The origin of the “Gift basket” terminology is rooted in the use of “House Gifts” in the 2010 Washington Nuclear Security Summit. During preparatory meetings for the 2010 Summit, countries pledged a series of actions they intended to take to improve nuclear security. These actions became collegially known as “House Gifts” that each head of state would give to the world as they gathered to discuss nuclear security. Gift baskets are an extension of house gifts in the sense that they are groupings of similar commitments presented as collective action.

== Subsequent use of term ==

After the United States’ proposals for these collective action Gift baskets, several other countries initiated Gift basket diplomacy processes. In the preparatory Sherpa Meetings Germany, Indonesia, the Netherlands, Japan, Jordan, South Korea and the United Kingdom, also initiated Gift basket diplomacy processes and led smaller groups on particular subjects of interest to their countries. As a result, during the Seoul Summit, participating countries released fourteen Gift basket diplomacy joint statements.
- Activity and Cooperation to Counter Nuclear Smuggling (19 countries)
- Belgium-Netherlands-France-United States Joint Statement: Minimization of HEU and the Reliable Supply of Medical Isotopes (4 countries)
- Contributions of the GICNT on Enhancing Nuclear Security (6 countries)
- Joint Statement by the United States, Chile, Poland, Nigeria, Morocco, Thailand, and the Republic of Korea on the Nuclear Security Summit Outreach Efforts (7 countries)
- Joint Statement on National Legislation Implementation Kit on Nuclear Security (18 countries)
- Joint Statement on Nuclear Terrorism (3 countries)
- Joint Statement on Nuclear Training Centers (23 countries)
- Joint Statement on Quadrilateral Cooperation on High-Density Low-Enriched Uranium Fuel Production (4 countries)
- Joint Statement on Transport Security (5 countries)
- Nuclear Security Summit, Seoul, March 2012: Statement on Nuclear Information Security (31 countries)
- Republic of Korea, Vietnam, and IAEA to Pilot Radioactive Source Tracking System (2 countries and 1 international organization)
- Security of Radioactive Sources (23 countries)
- Trilateral Cooperation at the Former Semipalatinsk Test Site (3 countries)
- 2012 Nuclear Security Summit Deliverable: Global Partnership Against the Spread of Weapons and Materials of Mass Destruction (24 countries)

Countries are preparing new Gift baskets for the 2014 Nuclear Security Summit in The Hague.
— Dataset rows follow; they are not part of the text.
(** X15.  The representation tells unequal vectors apart: when the
    printed components read back, two vectors with the same
    representation are equal. *)
Theorem repr_distinguishes (repr_finite : float -> string)
    (float_literal : string -> option float) (v1 v2 : t) :
  reads_back repr_finite float_literal (x v1) ->
  reads_back repr_finite float_literal (y v1) ->
  reads_back repr_finite float_literal (x v2) ->
  reads_back repr_finite float_literal (y v2) ->
  __repr__ repr_finite v1 = __repr__ repr_finite v2 ->
  __eq__ v1 (Vec v2) = Ok true.
Proof.
  intros Hx1 Hy1 Hx2 Hy2 Hr.
  destruct (eval_repr repr_finite float_literal v1 Hx1 Hy1) as (w1 & He1 & Hq1).
  destruct (eval_repr repr_finite float_literal v2 Hx2 Hy2) as (w2 & He2 & Hq2).
  rewrite Hr, He2 in He1. injection He1 as <-.
  rewrite eq_vec in *. injection Hq1 as Hq1. injection Hq2 as Hq2.
  apply andb_true_iff in Hq1 as [Hx Hy]. apply andb_true_iff in Hq2 as [Hx' Hy'].
  f_equal. apply andb_true_iff. split.
  - apply eqb_trans with (x w2); [now rewrite eqb_sym | assumption].
  - apply eqb_trans with (y w2); [now rewrite eqb_sym | assumption].
Qed.

(** [Vector2d(3, 4)] and the vector read from the octets of [3.0] and
    built with [4]. *)
Lemma repr_distinguishes_witness :
  __eq__ Sample.v34 (Vec (mk (float_of_bits 0x4008000000000000) (lit 4))) = Ok true.
Proof.
  assert (H3 : reads_back Sample.repr_finite Sample.float_literal (lit 3)).
  { split; [vm_compute; reflexivity |].
    exists (ELit (lit 3)), (lit 3). repeat split; vm_compute; reflexivity. }
  assert (H4 : reads_back Sample.repr_finite Sample.float_literal (lit 4)).
  { split; [vm_compute; reflexivity |].
    exists (ELit (lit 4)), (lit 4). repeat split; vm_compute; reflexivity. }
  apply (repr_distinguishes Sample.repr_finite Sample.float_literal);
    [exact H3 | exact H4 | exact H3 | exact H4 | vm_compute; reflexivity].
Defined.

End EqualMore.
For example, The Netherlands hosted an “NSS Gift basket” event on 22 January 2014 to discuss a nuclear forensics Gift basket. and the Netherlands, South Korea, and the United States reportedly are preparing a “Strengthening Nuclear Security” Gift basket.

== Criticisms ==

The implementation of Gift basket diplomacy is inconsistent as a relatively new approach. Although the theory is for smaller groups of countries to agree to a certain text and then offer the language to the entire set of participating countries for consideration; in practice that has worked in some but not all instances. Countries have criticized this diplomatic tactic as a way to exclude them from signing up to a statement they otherwise might have agreed to. When the document is not made available to all countries for possible participation, some countries may be seen in a negative light for not having signed the document. These countries argue that they never were given the opportunity.

A second criticism is that issuing Gift basket diplomacy statements breaks the consensus building process and ultimately devalues the efficacy of a truly united and complete set of countries. Some argue that this process undermines the value of a consensus communiqué because more focus is given to separate Gift basket diplomacy statements given their often stronger language with fewer caveats.